O peso de uma derrota volta a marcar o clássico

Pode parecer um contrasenso, mas muito do clássico acabou marcado pelo resultado do Sporting em Tondela, e pela semana por que passou Marcel Keizer.

Há não muito, em conversa com um dos bons treinadores do futebol português, expressei-lhe a opinião de que era vantajoso para Keizer o facto de ser estrangeiro, porque isso o impediria de “ler / ouvir / ver / perceber” a quantidade de lixo que grassa à volta do jogo em Portugal.

Talvez tenha sido demasiado optimista, contudo.

O jogo de Tondela marcou de sobremaneira a estratégia do Sporting. Se por um lado, os leões ficaram a precisar bastante mais de vencer para não perder o comboio da frente, o que se notou foi que o medo de uma terceira derrota em quatro jogos, se fez sentir de forma decisiva. A abordagem de Keizer à partida foi bastante mais centrada em si e na sua posição no clube, do que no arriscar do que o Sporting precisaria. Um não perder como base e sustentação para toda a estratégia adoptada, para que a sua própria situação não piorasse, foi a prioridade em detrimento do ir em busca da vitória.
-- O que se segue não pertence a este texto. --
Lemma enroll_Revoke_inv ctx clock now o id (w w' : service S) r : enroll_Revoke ctx clock now o id w = (r, w') →
  (∃ e, r = Some e) ∧ tbl w' = tbl w ∧ svc_deny w' = svc_deny w ∨
  ∃ p, r = None ∧ pairings (tbl w) !! id = Some p ∧ Pair_OwnerID p = o ∧ o ≠ [] ∧
    (Pair_Status p = PairingStatusPending ∨ Pair_Status p = PairingStatusApproved) ∧
    pairings (tbl w') = <[id := revoked_row now p]> (pairings (tbl w)) ∧ owners (tbl w') = owners (tbl w) ∧
    links (tbl w') = links (tbl w) ∧ (Pair_LineageID p = [] → creds (tbl w') = creds (tbl w) ∧ svc_deny w' = svc_deny w).
Proof.
  unfold enroll_Revoke. destruct (bool_decide (o = []) || _); [intros; simplify_eq; left; by split_and!; [eexists| |]|].
  destruct (on_conn (pair_Get o id) w) as [[q|e] w1] eqn:E1;
    (pose proof E1 as [Hd1 Hy1]%on_conn_quiet; [|unfold pair_Get; auto with quiet]);
    [|intros; simplify_eq; left; by split_and!; [eexists| |]].
  case_bool_decide as Hown; cbn [negb]; [|intros; simplify_eq; left; by split_and!; [eexists| |]].
  apply on_conn_inv in E1 as [E1 _]. apply query_row_inv in E1 as (_ & Hq & _). specialize (Hq _ eq_refl).
  apply owned_pairing_Some in Hq as (Hq & Hqo & Hne).
  destruct (on_conn (pair_Revoke _ _ _) w1) as [r2 w2] eqn:E2. apply on_conn_inv in E2 as [E2 Hy2].
  apply pair_Revoke_inv in E2 as [[(-> & p & Hp & Ho & _ & Hst & Hd2)|[Hr Hd2]] _].
  - rewrite Hd1, Hq in Hp. injection Hp as <-. rewrite Hd1 in Hd2. intros H. injection H as <- <-. right. exists q. split_and!; try done.
    + case_bool_decide as Hlin; [|by rewrite Hd2]. destruct (enroll_revokeLineage_tables ctx clock o (Pair_LineageID q) now w2) as (_ & -> & _). by rewrite Hd2.
    + case_bool_decide as Hlin; [|by rewrite Hd2]. destruct (enroll_revokeLineage_tables ctx clock o (Pair_LineageID q) now w2) as (-> & _ & _). by rewrite Hd2.
    + case_bool_decide as Hlin; [|by rewrite Hd2]. destruct (enroll_revokeLineage_tables ctx clock o (Pair_LineageID q) now w2) as (_ & _ & ->). by rewrite Hd2.
    + intros Hl. rewrite bool_decide_eq_false_2 by (by intros []). rewrite Hd2. split; [done|congruence].
  - destruct r2; [done|]. intros. simplify_eq. left. split_and!; [by eexists|congruence|congruence].
Qed.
“Esperávamos que um lance de bola parada pudesse resolver” Keizer

As melhorias que o treinador leonino apontou no processo defensivo, não foram na realidade melhorias. Naturalmente, que todas as equipas se tornam mais seguras quanto mais jogadores envolverem a cada instante atrás da linha da bola, seja nos momentos em que têm a posse, precavendo a transição defensiva, seja nos momentos em que não a têm. E a demonstração de que sabe defender foi maioritariamente uma demonstração de que também sabe organizar a sua equipa para não perder os jogos… Diferente do saber defender real, que envolve boa articulação entre sectores e dentro do próprio sector, e capacidade para o fazer mesmo que ofensivamente a equipa se exponha, deixando menos atrás para defender na perda.

A ausência de intenções ou capacidade ofensiva do Sporting, confudiu o próprio FC Porto, como Sérgio Conceição confidenciou na conferência de imprensa. Preparados para um jogo de duelos, mesmo nos momentos ofensivos, e para explorar espaços que se abririam com o ganho das primeiras bolas pelos seus possantes avançados, os azuis viram-se “obrigados” a construir e a ter iniciativa.
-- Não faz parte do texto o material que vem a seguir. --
Lemma owner_erasure_complete_witness : (∃ n, fst ErasureSample.erased = Ok (n, None)) ∧
  ∀ i rec, audits (data (snd ErasureSample.erased)) !! i = Some rec → Audit_ActorID rec ≠ go "o" ∧ Audit_TargetID rec ≠ go "o".
Proof.
  assert (match fst ErasureSample.erased with Ok (_, None) => True | _ => False end) as H by (vm_compute; exact I).
  assert (keyed Audit_ID (audits (data KsSample.minted))) as Hk.
  { assert (map_Forall (λ id r, Audit_ID r = id) (audits (data KsSample.minted))) as Hf by (apply (bool_decide_unpack _); vm_compute; exact I).
    intros id r Hr. exact (Hf id r Hr). }
  assert (Forall plain_id (go "o" :: ErasureSample.all_ids (data KsSample.minted))) as Hp by (apply (bool_decide_unpack _); vm_compute; exact I).
  destruct (owner_erasure_complete ErasureSample.salt (ErasureSample.st "e1") (go "o") KsSample.minted (fst ErasureSample.erased) (snd ErasureSample.erased) Hk)
    as (n & err & E & _ & Hs & _).
  - intros x [->|Hx]%ErasureSample.identifies_listed; [exact (Forall_inv Hp)|]. apply Forall_inv_tail in Hp. rewrite Forall_forall in Hp. exact (Hp x Hx).
  - unfold ErasureSample.erased. apply surjective_pairing.
  - rewrite E in H. destruct err; [exfalso; exact H|]. destruct (Hs eq_refl) as (_ & Hno & _). split; [exists n; exact E|].
    intros i rec Hrec. apply (Hno i rec (go "o") Hrec). split; [discriminate|left; reflexivity].
Defined.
Porque a matriz do jogo se alterou a presença de Óliver Torres fez ainda mais sentido. O espanhol tem argumentos para oferecer ao ataque posicional do FC Porto que nenhum outro médio tem, e a sua entrada e a alteração táctica veio contribuir para que a equipa de Sérgio Conceição tomasse definitivamente as rédeas de um jogo em que o empate, até seria sempre mais benéfico para azuis do que para verdes.

A falta de qualidade dos jogos grandes em Portugal tem sido uma constante. O nível individual é hoje bastante mais baixo do que outrora, e porque os treinadores sentem que as derrotas nestas partidas podem marcar de forma decisiva o momento dos seus clubes, tem havido a tendência clara de estratégias cuja preocupação central é garantir que a sua própria baliza não é atingida.
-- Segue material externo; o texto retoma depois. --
(* ===== verification/ListAdmin.v ===== *)
(** * Administration of the name lists

    [internal/service/listadmin]: audited edits of the allowlist and of the extra blocked
    terms (listadmin.go), and the policy composed at start-up from the seed and the
    durable record of the edits (policy.go, seed.go).  The matcher in memory is passed in
    and the new one returned: an edit that fails leaves it as it was.  The seed file is
    read and decoded by code outside the repository, so its lists are an argument. *)

From stdpp Require Import sorting.
From S2P Require Import Prelude DomainErrors GoLib Domain Blocklist Database StoreLogic AuditLog KeyRepos AccessKey Administrators.

Open Scope Z_scope.
Open Scope stm_scope.

(** src/internal/service/listadmin/listadmin.go:42-45, maxEntryLen *)
Definition maxEntryLen : Z := MaxInputBytes.

Section listadmin.
Context `{UF : !UnicodeFold}.

(** ** The matcher's lists *)

(** src/internal/blocklist/allowlist.go:83-105, Matcher.Allowlist *)
Definition Allowlist (m : Matcher) : list gostring :=
  if negb (m_ready m) then [] else
  match m_allow m with
  | None => []
  | Some set => ordered_by bytes_le (snd <$> map_to_list set)
  end.

(** src/internal/blocklist/allowlist.go:157-173, Matcher.ExtraTerms *)
Definition ExtraTerms (m : Matcher) : list gostring :=
  if negb (m_ready m) then [] else
  match m_extra m with
  | None => []
  | Some cl => ordered_by bytes_le (ct_raw <$> (snd <$> map_to_list (cl_whole cl)))
  end.

(** ** Edits *)

(** src/internal/service/listadmin/listadmin.go:198-216, listOp *)
Record listOp := MkListOp {
  op_target : TargetType;
  op_action : gostring;
  op_kind : ListKind;
  op_current : Matcher → list gostring;
  op_apply : Matcher → list gostring → option goerror * Matcher;
  op_add : bool;
  op_weakens : bool;
}.

(** src/internal/service/listadmin/listadmin.go:360-367, listOp.state *)
Definition op_state (o : listOp) : ListOverrideState := if op_add o then ListOverridePresent else ListOverrideRemoved.

(** src/internal/service/listadmin/listadmin.go:452-470, validateEntry *)
Definition validateEntry (entry : gostring) : option goerror :=
  if bool_decide (entry = []) then Some (invalid "listadmin: empty entry") else
  if maxEntryLen <? len entry then Some (invalid "listadmin: entry is too long") else
  if bool_decide (Skeleton entry = []) then Some (invalid "listadmin: entry has no comparable content") else None.

(** [slices.IndexFunc] of the entry with the same skeleton, and [slices.Delete] there. *)
Definition without (sk : gostring) : list gostring → option (list gostring) := fix loop l :=
  match l with
  | [] => None
  | e :: l' => if bool_decide (Skeleton e = sk) then Some l' else (cons e) <$> loop l'
  end.

(** src/internal/service/listadmin/listadmin.go:369-410, nextSet *)
Definition nextSet (current : list gostring) (entry : gostring) (add : bool) : result (list gostring) :=
  match without (Skeleton entry) current with
  | Some rest => if add then Err (errorf "listadmin: entry is already present" [ErrConflict]) else Ok rest
  | None => if add then Ok (current ++ [entry]) else Err (errorf "listadmin: entry is not present" [ErrNotFound])
  end.

(** src/internal/service/listadmin/listadmin.go:412-450, Service.authorize *)
Definition la_authorize (actor : gostring) : stM conn unit :=
  if bool_decide (actor = []) then st_fail (errorf "listadmin: no administrator named" [ErrUnauthorized]) else
  try! r := admin_Get actor in
  match r with
  | Err e =>
      if errors_is e ErrNotFound then st_fail (errorf "listadmin: not an administrator" [ErrUnauthorized])
      else st_fail (errorf "listadmin: administrator lookup failed, refusing the edit" [e])
  | Ok admin =>
      if negb (bool_decide (Admin_Status admin = AdminStatusActive)) then st_fail (errorf "listadmin: administrator is not active" [ErrForbidden])
      else st_ret tt
  end.

Context {U : UnicodeData}.

Definition edit_event (actor entry : gostring) (op : listOp) : Event :=
  MkEvent ActorTypeAdministrator actor (op_action op) (op_target op) entry no_details.

Definition wrapped {A} (msg : string) (m : stM conn A) : stM conn A :=
  try! r := m in match r with Ok a => st_ret a | Err e => st_fail (errorf msg [e]) end.

(** src/internal/service/listadmin/listadmin.go:321-339, Service.audit *)
Definition la_audit (st : stamp) (actor entry : gostring) (op : listOp) : stM conn unit :=
  wrapped "listadmin: audit the edit before applying it" (Emit st (edit_event actor entry op)).

Definition edit_override (now : time) (actor entry : gostring) (op : listOp) : ListOverride :=
  MkListOverride (op_kind op) (Skeleton entry) entry (op_state op) actor now.

(** src/internal/service/listadmin/listadmin.go:341-358, Service.persist *)
Definition la_persist (now : time) (actor entry : gostring) (op : listOp) : stM conn unit :=
  wrapped "listadmin: persist the edit before applying it" (override_Put (edit_override now actor entry op)).

(** src/internal/service/listadmin/listadmin.go:273-319, Service.edit *)
Definition la_edit (m : Matcher) (now : time) (st : stamp) (actor entry : gostring) (op : listOp) : stM conn Matcher :=
  match validateEntry entry with
  | Some e => st_fail e
  | None =>
      let! _ := la_authorize actor in
      let! next := ret_or (nextSet (op_current op m) entry (op_add op)) in
      let! _ := (if op_weakens op then
                   let! _ := la_audit st actor entry op in la_persist now actor entry op
                 else
                   let! _ := la_persist now actor entry op in la_audit st actor entry op) in
      match op_apply op m next with
      | (Some e, _) => st_fail (errorf "listadmin: apply the edit" [e])
      | (None, m') => st_ret m'
      end
  end.

(** src/internal/service/listadmin/listadmin.go:116-131, Service.AddAllowlistEntry *)
Definition AddAllowlistEntry : listOp :=
  MkListOp TargetTypeAllowlistEntry (go "allowlist.entry_added") ListKindAllowlist Allowlist SetAllowlist true true.

(** src/internal/service/listadmin/listadmin.go:133-156, Service.RemoveAllowlistEntry *)
Definition RemoveAllowlistEntry : listOp :=
  MkListOp TargetTypeAllowlistEntry (go "allowlist.entry_removed") ListKindAllowlist Allowlist SetAllowlist false false.

(** src/internal/service/listadmin/listadmin.go:158-172, Service.AddBlocklistTerm *)
Definition AddBlocklistTerm : listOp :=
  MkListOp TargetTypeBlocklistEntry (go "blocklist.entry_added") ListKindBlocklistTerm ExtraTerms SetExtraTerms true false.

(** src/internal/service/listadmin/listadmin.go:174-190, Service.RemoveBlocklistTerm *)
Definition RemoveBlocklistTerm : listOp :=
  MkListOp TargetTypeBlocklistEntry (go "blocklist.entry_removed") ListKindBlocklistTerm ExtraTerms SetExtraTerms false true.

(** ** Start-up *)

(** The lists of the configuration and of the seed file. *)
Record seed := MkSeed { seed_extra : list gostring; seed_allow : list gostring }.

(** src/internal/service/listadmin/seed.go:75-96, seedLists
    ([file] is what reading and decoding the named seed file gave) *)
Definition seedLists (cfg : seed) (file : option (result seed)) : result seed :=
  match file with
  | None => Ok cfg
  | Some (Err e) => Err e
  | Some (Ok f) => Ok (MkSeed (seed_extra cfg ++ seed_extra f) (seed_allow cfg ++ seed_allow f))
  end.

(** src/internal/service/listadmin/seed.go:114-128, applyBoth *)
Definition applyBoth (m : Matcher) (extra allow : list gostring) : option goerror * Matcher :=
  match SetExtraTerms m extra with
  | (Some e, m) => (Some (errorf "listadmin: seed blocklist terms" [e]), m)
  | (None, m) =>
      match SetAllowlist m allow with
      | (Some e, m) => (Some (errorf "listadmin: seed allowlist entries" [e]), m)
      | (None, m) => (None, m)
      end
  end.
No fundo, sempre que o treinador de um dos grandes em Portugal se queixar da postura ou estratégia de quem com muito menos recursos opta por tal caminho, é necessário que se lhe recorde o quão hipócrita pode ser tal discurso. Porque sempre que a competitividade aperta, também nos três maiores de Portugal se prefere o ponto seguro.

“Os treinadores portugueses são bons. Sabem como jogamos, veem videos e temos de responder a isso” Marcel Keizer

Seja bem vindo, mister!

Do outro lado, a vitória azul permitiria um “fugir” quase definitivo do FC Porto. Porque os cinco pontos são ainda bastante confortáveis e ao Benfica irão surgir muito brevemente deslocações complicadas, como a de Alvalade, por exemplo, talvez Sérgio não tenha de lamentar o empate na tarde de hoje.

Sobre Paolo Maldini 3828 artigos
Pedro Bouças - Licenciado em Educação Física e Desporto, Criador do "Lateral Esquerdo", tendo sido como Treinador Principal, Campeão Nacional Português (2x), vencedor da Taça de Portugal (2x), e da Supertaça de Futebol Feminino, bem como participado em 2 edições da Liga dos Campeões em três anos de futebol feminino. Treinador vencedor do Galardão de Mérito José Maria Pedroto - Treinador do ano para a ANTF (Associação Nacional de Treinadores de Futebol), e nomeado para as Quinas de Ouro (Prémio da Federação Portuguesa de Futebol), como melhor Treinador português no Futebol Feminino. Experiência como Professor de Futebol no Estádio Universitário de Lisboa, palestrante em diversas Universidades de Desporto, Cursos de Treinador e entidades creditadas pelo Instituto Português do Desporto e Juventude (IPDJ). Autor do livro "Construir uma Equipa Campeã", e Co-autor do livro "O Efeito Lage", ambos da Editora PrimeBooks Analista de futebol no Canal 11 e no Jornal Record.

8 Comentários

  1. Mais um excelente texto e análise do Lateral.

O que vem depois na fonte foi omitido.